Numa das vezes, por exemplo, eu precisava tomar injeções no bairro da Igrejinha, na farmácia de um amigo da família, mas não podia relatar a situação para minha mãe; Como mensageiro eu tinha um trânsito mais ou menos livre, até porque era muito pequeno. Mas não quis me arriscar e pedi logo o papelzinho para meu chefe, peguei a bicicleta e lá ia eu todo dia tomar a bendita agulhada. Depois de alguns dias mal cheguei no   bairro   fui abordado por dois amiguinhos maiores que eu,  que começaram a me dar aqueles tapinhas irritantes, me convidando para brigar. Cadê a autorização baixinho? –Eu sempre repetia:    já disse que foi entregue dizendo o tanto de vezes que eu viria, ou seja até acabar as injeções! Mas não queriam saber e eu já via a coisa preta! Reagir, nem pensar, os guris eram maiores e mais fortes e eu ... estaria lascado!  Foi então que do nada apareceu uma estrela que brilhou na minha vida: o próprio chefe deles, que por absoluta coincidência fazia o mesmo percurso. Menino, ali eu vi que a coisa funcionava! O chefe, depois de deixar as orelhas dos guris vermelhas de tanto tapa, me pediu desculpas e ainda me mandou  dizer para meu chefe que aquilo não voltaria acontecer. Olha, para mim uma criança que não tinha a menor condição de fazer avaliação de valores, significou um banho de moral, de credibilidade, de honra... Naquele bairro, nunca mais ninguém ousou mexer comigo! Aliás em bairro nenhum pois eu era cauteloso, para não dizer medroso.

O Zé da Sorte – Juiz de paz

Essas turmas eram engraçadas: às vezes lutavam entre si e era pauleira mesmo. Mas às vezes se uniam em torno de um objetivo, nem sempre os melhores, mas se tornavam muito eficientes  e perigosos embora nunca soubesse ter ocorrido alguma morte.

Zé da Sorte, era o nome de um  conhecido juiz de paz da cidade. Não sei exatamente como, mas era também uma espécie de Juiz de menores também.

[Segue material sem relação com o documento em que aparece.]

(** A jump keeps its destination only. *)
Lemma encode_j_word imm :
  encode_j_imm w imm =
  word OP_JAL a (imm / 4096 mod 8) (imm / 32768 mod 32)
    (2048 * (imm / 1048576 mod 2) + 2 * (imm / 2 mod 1024) + imm / 2048 mod 2).
Proof using Hopc Ha Hf3 Hb Ht.
  unfold encode_j_imm. rewrite word_rd by done. cbv zeta. masks. rewrite !Z.shiftr_div_pow2 by lia.
  replace (wrap 32 imm / 2 ^ 20 mod 2 ^ 1) with (imm / 1048576 mod 2) by (unfold wrap; pows; dlia).
  replace (wrap 32 imm / 2 ^ 1 mod 2 ^ 10) with (imm / 2 mod 1024) by (unfold wrap; pows; dlia).
  replace (wrap 32 imm / 2 ^ 11 mod 2 ^ 1) with (imm / 2048 mod 2) by (unfold wrap; pows; dlia).
  replace (wrap 32 imm / 2 ^ 12 mod 2 ^ 8) with (imm / 4096 mod 256) by (unfold wrap; pows; dlia).
  rewrite !wrap_shiftl by (pows; dlia). unfold OP_JAL.
  lor_at 31. lor_at 21. lor_at 20. lor_at 12. lor_at 7. unfold word. pows. dlia.
Qed.

(** The upper twenty bits of [v], rounded for a signed low part. *)
Lemma hi20_word_word v op :
  0 <= op < 128 -> hi20_word w v op = op + 128 * a + 4096 * ((v + 2048) / 4096 mod 1048576).
Proof using Hopc Ha Hf3 Hb Ht.
  intros. unfold hi20_word. rewrite word_rd by done. cbv zeta.
  rewrite land_hi20. masks. rewrite Z.shiftr_div_pow2, !Z.shiftl_mul_pow2 by lia.
  lor_at 12. lor_at 7. unfold wrapping_add, wrap. pows. dlia.
Qed.
End Fields.

(** ** Re-encoded jumps and branches *)

Lemma link_imm_j w : imm_j w = Instruction.imm_j w.
Proof. unfold imm_j, Instruction.imm_j. cbv zeta. by rewrite sx32_sext by lia. Qed.
Lemma link_imm_b w : imm_b w = Instruction.imm_b w.
Proof. unfold imm_b, Instruction.imm_b. cbv zeta. by rewrite sx32_sext by lia. Qed.

Lemma word_imm_j opc a f3 b t :
  0 <= opc < 128 -> 0 <= a < 32 -> 0 <= f3 < 8 -> 0 <= b < 32 -> 0 <= t < 4096 ->
  imm_j (word opc a f3 b t) =
  sext 21 (1048576 * (t / 2048) + 4096 * (f3 + 8 * b) + 2048 * (t mod 2) + 2 * (t / 2 mod 1024)).
Proof.
  intros. unfold imm_j, sign_bits. cbv zeta. f_equal. unfold word.
  masks. rewrite !Z.shiftr_div_pow2, !Z.shiftl_mul_pow2 by lia.
  lor_at 20. lor_at 12. lor_at 11. pows. dlia.
Qed.

Lemma sext_of w x y : 1 <= w -> is_i w x -> y mod 2 ^ w = x mod 2 ^ w -> sext w y = x.
Proof.
  intros Hw Hx E. rewrite <- (sext_wrap w y), <- (sext_id w x) by done. unfold wrap. rewrite E.
  by rewrite <- (sext_wrap w x) by done.
Qed.

(** The side conditions of the [word] lemmas and of encoded displacements. *)
Ltac in_fields := unfold OP_JAL; first [lia | pows; dlia].

Lemma decode_32_jal a f3 b t :
  0 <= a < 32 -> 0 <= f3 < 8 -> 0 <= b < 32 -> 0 <= t < 4096 ->
  decode_32 (word OP_JAL a f3 b t) = Jal a (imm_j (word OP_JAL a f3 b t)).
Proof.
  intros. rewrite link_imm_j. unfold decode_32.
  rewrite word_len, word_major, word_rd, word_f3 by in_fields. done.
Qed.

(** A re-encoded [jal] is the same jump with the new displacement. *)
Lemma encode_j_imm_dec w d :
  is_u 32 w -> opcode_of w = OP_JAL -> - 2 ^ 20 <= d < 2 ^ 20 -> d mod 2 = 0 ->
  erase (dec32 (encode_j_imm w d)) = erase (set_disp (dec32 w) d) /\
  is_u 32 (encode_j_imm w d) /\ opcode_of (encode_j_imm w d) = OP_JAL /\ disp (decode_32 w) = Some (imm_j w).
Proof.
  intros Hw Ho Hd He. destruct (word_of w Hw) as (opc & a & f3 & b & t & Hopc & Ha & Hf3 & Hb & Ht & ->).
  rewrite opcode_word in Ho by done. subst opc. rewrite encode_j_word by done.
  assert (decode_32 (word OP_JAL a (d / 4096 mod 8) (d / 32768 mod 32)
    (2048 * (d / 1048576 mod 2) + 2 * (d / 2 mod 1024) + d / 2048 mod 2)) = Jal a d) as E.
  { rewrite decode_32_jal, word_imm_j by in_fields. f_equal. apply sext_of; [lia|unfold is_i; lia|]. pows. dlia. }
  rewrite opcode_word by in_fields. rewrite (decode_32_jal a f3 b t) by done. split; [|split; [|done]].
  - unfold dec32. rewrite set_disp_reserve. apply erase_reserve; rewrite E, (decode_32_jal a f3 b t) by done; done.
  - apply word_u32; in_fields.
Qed.

Lemma decode_32_branch a f3 b t :
  0 <= a < 32 -> 0 <= f3 < 8 -> 0 <= b < 32 -> 0 <= t < 4096 ->
  decode_32 (word 0x63 a f3 b t) =
  decode_branch b (t mod 32) f3 (imm_b (word 0x63 a f3 b t)) (word 0x63 a f3 b t).
Proof.
  intros. rewrite link_imm_b. unfold decode_32.
  rewrite word_len, word_major, word_rd, word_f3, word_rs1, word_rs2 by in_fields. done.
Qed.

Lemma decode_branch_disp rs1 rs2 f3 d e w w' :
  erase (decode_branch rs1 rs2 f3 d w') = erase (set_disp (decode_branch rs1 rs2 f3 e w) d) /\
  uses_reserved_reg (decode_branch rs1 rs2 f3 d w') = uses_reserved_reg (set_disp (decode_branch rs1 rs2 f3 e w) d) /\
  (disp (decode_branch rs1 rs2 f3 e w) = Some e \/ disp (decode_branch rs1 rs2 f3 e w) = None) /\
  is_terminator (decode_branch rs1 rs2 f3 e w) = true.
Proof. unfold decode_branch. repeat case_match; cbn; auto. Qed.

(** A re-encoded branch is the same branch with the new displacement. *)
Lemma encode_b_imm_dec w d :
  is_u 32 w -> opcode_of w = 0x63 -> - 2 ^ 12 <= d < 2 ^ 12 -> d mod 2 = 0 ->
  erase (dec32 (encode_b_imm w d)) = erase (set_disp (dec32 w) d) /\
  is_u 32 (encode_b_imm w d) /\ opcode_of (encode_b_imm w d) = 0x63 /\
  (disp (decode_32 w) = Some (imm_b w) \/ disp (decode_32 w) = None).
Proof.
  intros Hw Ho Hd He. destruct (word_of w Hw) as (opc & a & f3 & b & t & Hopc & Ha & Hf3 & Hb & Ht & ->).
  rewrite opcode_word in Ho by done. subst opc. rewrite encode_b_word by done.
  set (a' := 2 * (d / 2 mod 16) + d / 2048 mod 2). assert (0 <= a' < 32) as Ha' by (unfold a'; dlia).
  set (t' := 2048 * (d / 4096 mod 2) + 32 * (d / 32 mod 64) + t mod 32).
  assert (0 <= t' < 4096) as Ht' by (unfold t'; dlia).
  assert (imm_b (word 0x63 a' f3 b t') = d) as Ed.
  { rewrite link_imm_b, word_imm_b by in_fields. apply sext_of; [lia|unfold is_i; lia|].
    unfold a', t'. pows. dlia. }
  assert (t' mod 32 = t mod 32) as Et by (unfold t'; dlia).
  destruct (decode_branch_disp b (t mod 32) f3 d (imm_b (word 0x63 a f3 b t))
    (word 0x63 a f3 b t) (word 0x63 a' f3 b t')) as (E & U & Hdisp & _).
  rewrite opcode_word by done. rewrite (decode_32_branch a f3 b t) by done.
  split; [|split; [by apply word_u32|done]].
  unfold dec32. rewrite set_disp_reserve.
  apply erase_reserve; rewrite !decode_32_branch, Ed, Et by done; done.
Qed.
(** An instruction cut short makes the pass panic. *)
Lemma retarget_cut m o P c a :
  decode c = None -> bt_get o m = Some (zlen P) -> retarget m (P ++ c) o <> Ret (Ok a).
Proof.
  intros D Ho. unfold retarget. rewrite Ho. cbn [expect res_bind].
  assert (forall k, slice (P ++ c) (zlen P) (zlen P + k) = Abort \/ k <= zlen c) as Hs.
  { intros k. unfold slice. rewrite zlen_app. destruct (Z.leb_spec (zlen P + k) (zlen P + zlen c)); [right; lia|].
    left. by rewrite andb_false_r. }
  unfold half_at. destruct c as [|b0 [|b1 c]].
  - destruct (Hs 2) as [->|H]; [done|unfold zlen in H; cbn [length] in H; lia].
  - destruct (Hs 2) as [->|H]; [done|unfold zlen in H; cbn [length] in H; lia].
  - change (P ++ b0 :: b1 :: c) with (P ++ [b0; b1] ++ c) at 1. rewrite slice_app by done. cbn [res_bind].
    cbn [decode] in D. fold (is_full_length (from_le_bytes [b0; b1])) in D.
    destruct (is_full_length (from_le_bytes [b0; b1])); [|done]. cbn [negb] in *. unfold word_at.
    destruct (Hs 4) as [->|H]; [done|]. destruct c as [|b2 [|b3 c]]; [unfold zlen in H; cbn [length] in H; lia..|done].
Qed.

(** Pass 4 moves every instruction. *)
Lemma retarget_all m sl : forall P,
  map_small m -> chain (zlen P) sl -> Forall (fun s => Forall (is_u 8) (s_bytes s)) sl ->
  Forall (fun s => bt_get (s_old s) m = Some (s_new s)) sl ->
  (forall l s r, sl = l ++ s :: r -> (r <> [] -> whole (s_bytes s)) /\ (whole (s_bytes s) \/ decode (s_bytes s) = None)) ->
  succeeds (try_fold (retarget m) (P ++ flat sl) (map s_old sl))
    (fun code' => exists sl', code' = P ++ flat sl' /\ Forall2 (moved_slot m) sl sl').
Proof.
  induction sl as [|s r IH]; intros P Hm C B M W code' H.
  { injection H as <-. exists []. by split; [|constructor]. }
  destruct C as [Hnew C]. inversion B as [|? ? Bs Br]; subst. inversion M as [|? ? Ms Mr]; subst.
  rewrite flat_cons in H. cbn [map] in H. rewrite try_fold_cons in H. apply try_bind_ok in H as (c1 & H1 & H).
  rewrite app_assoc in H1. assert (s_new s = zlen (P ++ gap (s_inj s))) as En by by rewrite zlen_app.
  rewrite En in Ms. destruct (W [] s r eq_refl) as [Wr [Ws|Wn]].
  2: { destruct r; [|by destruct Wr as [? ?]; [|congruence]].
       cbn in H1. rewrite app_nil_r in H1. by apply retarget_cut in H1. }
  destruct (retarget_moves m _ _ _ _ Hm Ws Bs Ms c1 H1) as (c' & -> & Mv).
  rewrite app_assoc in H. destruct (IH ((P ++ gap (s_inj s)) ++ c')) with (a := code') as (sl' & -> & F2); try done.
  - rewrite zlen_app, <- En, (mv_len _ _ _ _ _ Mv). done.
  - intros l s' r' ->. apply (W (s :: l) s' r'). done.
  - exists (mkSlot (s_old s) (s_new s) (s_inj s) c' :: sl'). split; [by rewrite flat_cons, <- !app_assoc|].
    constructor; [|done]. split; [done..|]. by rewrite En.
Qed.

(** ** Offsets *)

Lemma whole_even c : whole c -> zlen c mod 2 = 0.
Proof. intros W. by destruct (whole_inv c W) as [(? & ? & -> & _)|(? & ? & ? & ? & -> & _)]. Qed.

Lemma layout_old inj n ps : map s_old (layout inj n ps) = map fst ps.
Proof. revert n. induction ps as [|[p c] r IH]; intros n; cbn; [done|]. by rewrite IH. Qed.

Lemma layout_bytes inj n ps : map s_bytes (layout inj n ps) = map snd ps.
Proof. revert n. induction ps as [|[p c] r IH]; intros n; cbn; [done|]. by rewrite IH. Qed.

(** A slot of the layout comes from an instruction. *)
Lemma layout_split inj n ps l s r :
  layout inj n ps = l ++ s :: r ->
  exists l' r', ps = l' ++ (s_old s, s_bytes s) :: r' /\ length l' = length l /\ map s_old r = map fst r' /\ s_inj s = inj (s_old s).
Proof.
  revert n l. induction ps as [|[p c] ps IH]; intros n l; cbn [layout]; [by destruct l|].
  destruct l as [|s' l]; intros [= <- E].
  - exists [], ps. split_and!; try done. rewrite <- E. apply layout_old.
  - destruct (IH _ _ E) as (l' & r' & -> & Hl & Hr & Hi). exists ((p, c) :: l'), r'. cbn. by rewrite Hl.
Qed.

Lemma layout_even inj n ps :
  n mod 2 = 0 -> (forall l e r, ps = l ++ e :: r -> r <> [] -> whole (snd e)) ->
  Forall (fun s => s_new s mod 2 = 0) (layout inj n ps).
Proof.
  revert n. induction ps as [|[p c] r IH]; intros n Hn W; cbn [layout]; [constructor|].
  assert ((n + zlen (gap (inj p))) mod 2 = 0) as H1.
  { destruct (inj p); [change (zlen (gap true)) with 4|change (zlen (gap false)) with 0]; dlia. }
  constructor; [done|]. destruct r as [|e r]; [constructor|]. apply IH.
  - pose proof (whole_even c (W [] (p, c) (e :: r) eq_refl ltac:(done))). dlia.
  - intros l e' r' E. apply (W ((p, c) :: l) e' r'). by rewrite E.
Qed.

Lemma chain_bounds n sl s : chain n sl -> In s sl -> n <= s_new s /\ s_new s + zlen (s_bytes s) <= n + zlen (flat sl).
Proof.
  revert n. induction sl as [|s' r IH]; intros n; [done|]. intros [Hs C]. rewrite flat_cons, !zlen_app.
  pose proof (zlen_nonneg (gap (s_inj s'))). pose proof (zlen_nonneg (s_bytes s')). pose proof (zlen_nonneg (flat r)).
  intros [<-|Hin]; [lia|]. destruct (IH _ C Hin). lia.
Qed.

(** Where a slot's bytes are. *)
Lemma chain_split n l s r : chain n (l ++ s :: r) -> s_new s = n + zlen (flat l) + zlen (gap (s_inj s)).
Proof.
  revert n. induction l as [|s' l IH]; intros n; cbn [app].
  - intros [-> _]. change (zlen (flat [])) with 0. lia.
  - intros [Hs C]. apply IH in C. rewrite flat_cons, !zlen_app. lia.
Qed.

Lemma chain_next n l s t r :
  chain n (l ++ s :: t :: r) -> s_new t = s_new s + zlen (s_bytes s) + zlen (gap (s_inj t)).
Proof. revert n. induction l as [|s' l IH]; intros n; cbn [app]; intros [_ C]; [by destruct C as [-> _]|by eapply IH]. Qed.

Lemma consecutive_nodup pc ps : consecutive pc ps -> NoDup (map fst ps).
Proof.
  revert pc. induction ps as [|[p c] r IH]; intros pc; cbn; [constructor|]. intros (-> & Hc & C). constructor; [|by eapply IH].
  intros Hin. apply list_elem_of_In in Hin. apply (consecutive_fst_above _ _ _ C) in Hin. pose proof (zlen_pos c Hc). lia.
Qed.

Lemma map_of_get sl m k v :
  NoDup (map s_old sl) -> bt_get k m = None ->
  bt_get k (map_of sl m) = Some v <-> exists s, In s sl /\ s_old s = k /\ s_new s = v.
Proof.
  assert (forall sl m, ~ In k (map s_old sl) -> bt_get k (map_of sl m) = bt_get k m) as Hout.
  { clear sl m. induction sl as [|s r IH]; intros m Hk; [done|]. cbn [map_of fold_left]. cbn [map In] in Hk.
    etrans; [apply IH; tauto|]. rewrite bt_get_insert. destruct (Z.eqb_spec k (s_old s)); [naive_solver|done]. }
  revert m. induction sl as [|s r IH]; intros m N Hk.
  { cbn. rewrite Hk. naive_solver. }
  cbn [map] in N. apply list.NoDup_cons in N as [Ns Nr]. cbn [map_of fold_left].
  destruct (Z.eqb_spec k (s_old s)) as [->|Hne].
  - etrans; [rewrite (Hout r) by (by rewrite <- list_elem_of_In); rewrite bt_get_insert, Z.eqb_refl; reflexivity|].
    split; [intros [= <-]; exists s; by split; [left|]|].
    intros (s' & [<-|Hin] & E & <-); [done|]. destruct Ns. rewrite <- E. apply list_elem_of_In. by apply in_map.
  - etrans; [apply IH; [done|rewrite bt_get_insert; by destruct (Z.eqb_spec k (s_old s))]|].
    split; intros (s' & Hin & E & <-); [exists s'; by split; [right|]|]. destruct Hin as [<-|Hin]; [by destruct Hne|eauto].
Qed.

(** ** The whole pass *)

(** A slot after the pass: moved, or the incomplete end of the code. *)
Record carried (m : BTreeMap Z) (s s' : Slot) : Prop := {
  ca_old : s_old s' = s_old s;
  ca_new : s_new s' = s_new s;
  ca_inj : s_inj s' = s_inj s;
  ca_bytes : moved m (s_old s) (s_new s) (s_bytes s) (s_bytes s') \/
    s_bytes s' = s_bytes s /\ decode (s_bytes s) = None;
}.

(** A target the code or the caller names, and an offset after a terminator. *)
Definition is_target (code extra : list Z) (x : Z) : Prop :=
  In x extra \/ exists p c d, In (p, c) (placed 0 code) /\ snd (classify_piece c) = Some d /\ x = p + d.
Definition is_post (code : list Z) (x : Z) : Prop :=
  x = 0 \/ exists p c, In (p, c) (placed 0 code) /\ fst (classify_piece c) = true /\ x = p + zlen c.

Record aligned (code extra code' : list Z) (m : BTreeMap Z) (inj : Z -> bool) (sl : list Slot) : Prop := {
  al_code : code' = flat sl;
  al_slots : Forall2 (carried m) (layout inj 0 (placed 0 code)) sl;
  al_map : m = map_of (layout inj 0 (placed 0 code)) [];
  al_inj : forall x, In x (map fst (placed 0 code)) -> is_target code extra x -> inj x = true \/ is_post code x;
  al_post : inj 0 = false;
}.

Lemma placed_In_split pc code p c :
  In (p, c) (placed pc code) -> whole c \/ decode c = None.
Proof. intros H. apply in_split in H as (l & r & E). by apply placed_whole in E as [_ ?]. Qed.

Lemma placed_below pc code p c : In (p, c) (placed pc code) -> pc <= p /\ p + zlen c <= pc + zlen code.
Proof.
  intros H. pose proof (placed_concat pc code) as E. pose proof (placed_consecutive pc code) as C.
  destruct (consecutive_above _ _ _ _ C H) as [Hp _]. split; [done|]. rewrite <- E at 1. clear E Hp.
  revert C H. generalize (placed pc code). intros ps. revert pc. induction ps as [|[q d] r IH]; intros pc; [done|].
  intros (-> & _ & C) [[= <- <-]|H]; cbn [map concat snd]; rewrite zlen_app.
  - pose proof (zlen_nonneg (concat (map snd r))). lia.
  - specialize (IH _ C H). lia.
Qed.

(** The scan of a whole program. *)
Lemma scan_program code s extra :
  scan (zlen code) 0 code (mkScan [] [0] []) = Ret s ->
  inst_starts s = map fst (placed 0 code) /\
  (forall x, In x (map fst (placed 0 code)) -> is_target code extra x ->
     In x (needs_inject (zlen code) s extra) \/ is_post code x) /\
  (forall x, In x (needs_inject (zlen code) s extra) -> In x (map fst (placed 0 code)) /\ x <> 0).
Proof.
  intros H. apply scan_spec in H as [St Po Ed]. cbn [inst_starts post_terminator static_edges app] in *.
  destruct (needs_inject_spec (zlen code) s extra) as [_ K]. split; [done|]. split.
  - intros x Hx Ht. rewrite K, St. pose proof Hx as Hb. apply in_map_iff in Hb as ([p c] & Hp & Hin). cbn in Hp. subst p.
    destruct (placed_below _ _ _ _ Hin) as [Hx0 Hxn].
    assert (0 < zlen c).
    { apply zlen_pos. by apply (consecutive_above _ _ _ _ (placed_consecutive 0 code)) in Hin as (_ & ? & _). }
    destruct (contains (post_terminator s) x) eqn:Hc.
    + right. apply contains_In, Po in Hc as [[<-|[]]|Hc]; [by left|]. right. apply in_flat_map in Hc as ([q d] & Hq & Hin').
      unfold post_of in Hin'. destruct (_ && _) eqn:T in Hin'; [|done]. apply andb_true_iff in T as [T _].
      destruct Hin' as [<-|[]]. eauto.
    + left. split; [|split; [|done]].
      2: { intros Hi. apply contains_In in Hi. congruence. }
      destruct Ht as [Ht|(q & d & e & Hq & Hd & ->)]; [right; split; [done|lia]|left].
      rewrite Ed. apply in_map_iff. exists (q, q + e). split; [done|]. apply in_flat_map. exists (q, d). split; [done|].
      unfold edges_of. cbn [fst snd]. rewrite Hd. destruct (Z.leb_spec 0 (q + e)), (Z.ltb_spec (q + e) (zlen code)); try lia.
      by left.
  - intros x Hx. apply K in Hx as (_ & Hp & Hs). rewrite <- St. split; [done|]. intros ->. apply Hp, Po. left. by left.
Qed.

Lemma disp_range c i l d :
  Forall (is_u 8) c -> decode c = Some (i, l) -> disp i = Some d -> - 2 ^ 20 <= d < 2 ^ 20 /\ d mod 2 = 0.
Proof.
  intros B D Hd. pose proof (decode_inst_wf _ _ _ B D) as W. unfold inst_wf in W. apply andb_true_iff in W as [_ W].
  destruct i; try done; cbn in Hd, W; injection Hd as ->; apply andb_true_iff in W as [W E];
    apply Z.eqb_eq in E; unfold in_i in W; lia.
Qed.

Lemma put_at_length code i bs code' : put_at code i bs = Ret code' -> zlen code' = zlen code.
Proof.
  unfold put_at. destruct (_ && _) eqn:E; [|done]. intros [= <-]. unfold zlen in *. rewrite length_splice by lia. done.
Qed.

Lemma retarget_length m code o code' : retarget m code o = Ret (Ok code') -> zlen code' = zlen code.
Proof.
  assert (forall i bs, (let! c := put_at code i bs in Ret (Ok c)) = Ret (Ok (E := LinkError) code') -> zlen code' = zlen code) as Hp.
  { intros i bs H. apply res_bind_ret in H as (c & H & [= ->]). by eapply put_at_length. }
  assert (Ret (Ok code) = Ret (Ok (E := LinkError) code') -> zlen code' = zlen code) as Hi by (intros [= ->]; done).
  unfold retarget, retarget_half, retarget_word. intros H.
  apply res_bind_ret in H as (n & _ & H). apply res_bind_ret in H as (lo & _ & H).
  destruct (negb _).
  - repeat case_match; try done; eauto.
  - apply res_bind_ret in H as (w & _ & H). repeat case_match; try done; eauto.
Qed.

Section AlignSpec.
  Context (code extra : list Z) (HB : Forall (is_u 8) code).
  #[local] Abbreviation ps := (placed 0 code).

Lemma placed_bytes p c : In (p, c) ps -> Forall (is_u 8) c.
Proof using HB.
  intros H. rewrite <- (placed_concat 0 code) in HB. apply Forall_forall. intros x Hx.
  rewrite Forall_forall in HB. apply HB, in_concat. exists c. split; [|done]. apply in_map_iff. by exists (p, c).
Qed.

Naquela época estava em moda os lança perfumes, o sangue de capeta (tinta vermelha que manchava qualquer roupa para sempre. Nas lojas vendiam bananas, sapos e diversos modelos de recipientes plásticas que eram enchidos com tinturas, coisas mal cheirosas que pressionados, lançavam o conteúdo e causavam estragos. Certa vez chegou um primo caipira lá em casa e mal saiu do quarto com aquela camisa branquinha, de mangas compridas, encontrou o João Bento lhe esperando com a maldita banana cheia de tinta. Coitado!  Coitado do João também que levou uma surra da madrinha.

Acontece que justamente nas ocasiões de Carnaval, estes brinquedos sofriam grande perseguição do Zé da Sorte, que mandava simplesmente toma-las e corta-las ali mesmo na rua.  Adeus brinquedinho! Adeus dinheirinho!

A garotada se revoltou. Os chefes que medo não conheciam se reuniram e combinaram a ação conjunta na principal rua da cidade -  Rua Major Gote! Tudo combinado, o Juiz estaria no cruzamento da Major Gote com a Olegário Maciel.  Compraram muitas bananas e outros modelos.  Conseguiram arrumar muita água de bateria. De repente, todos avançaram em cima do homem e tome água de bateria, sangue de capeta, mijo e tudo que a “santa” criatividade conseguiu.  Foi uma coisa horrível e o homem teve de ser socorrido pelos PMs que ali mesmo, com a ajuda de um lençol ou cobertor, tirou toda a roupa do pobre juiz, para protege-lo daqueles produtos. A roupa dele ficou ali no chão, ninguém quis pegar. E com certeza sua pele muito branca ardia muito.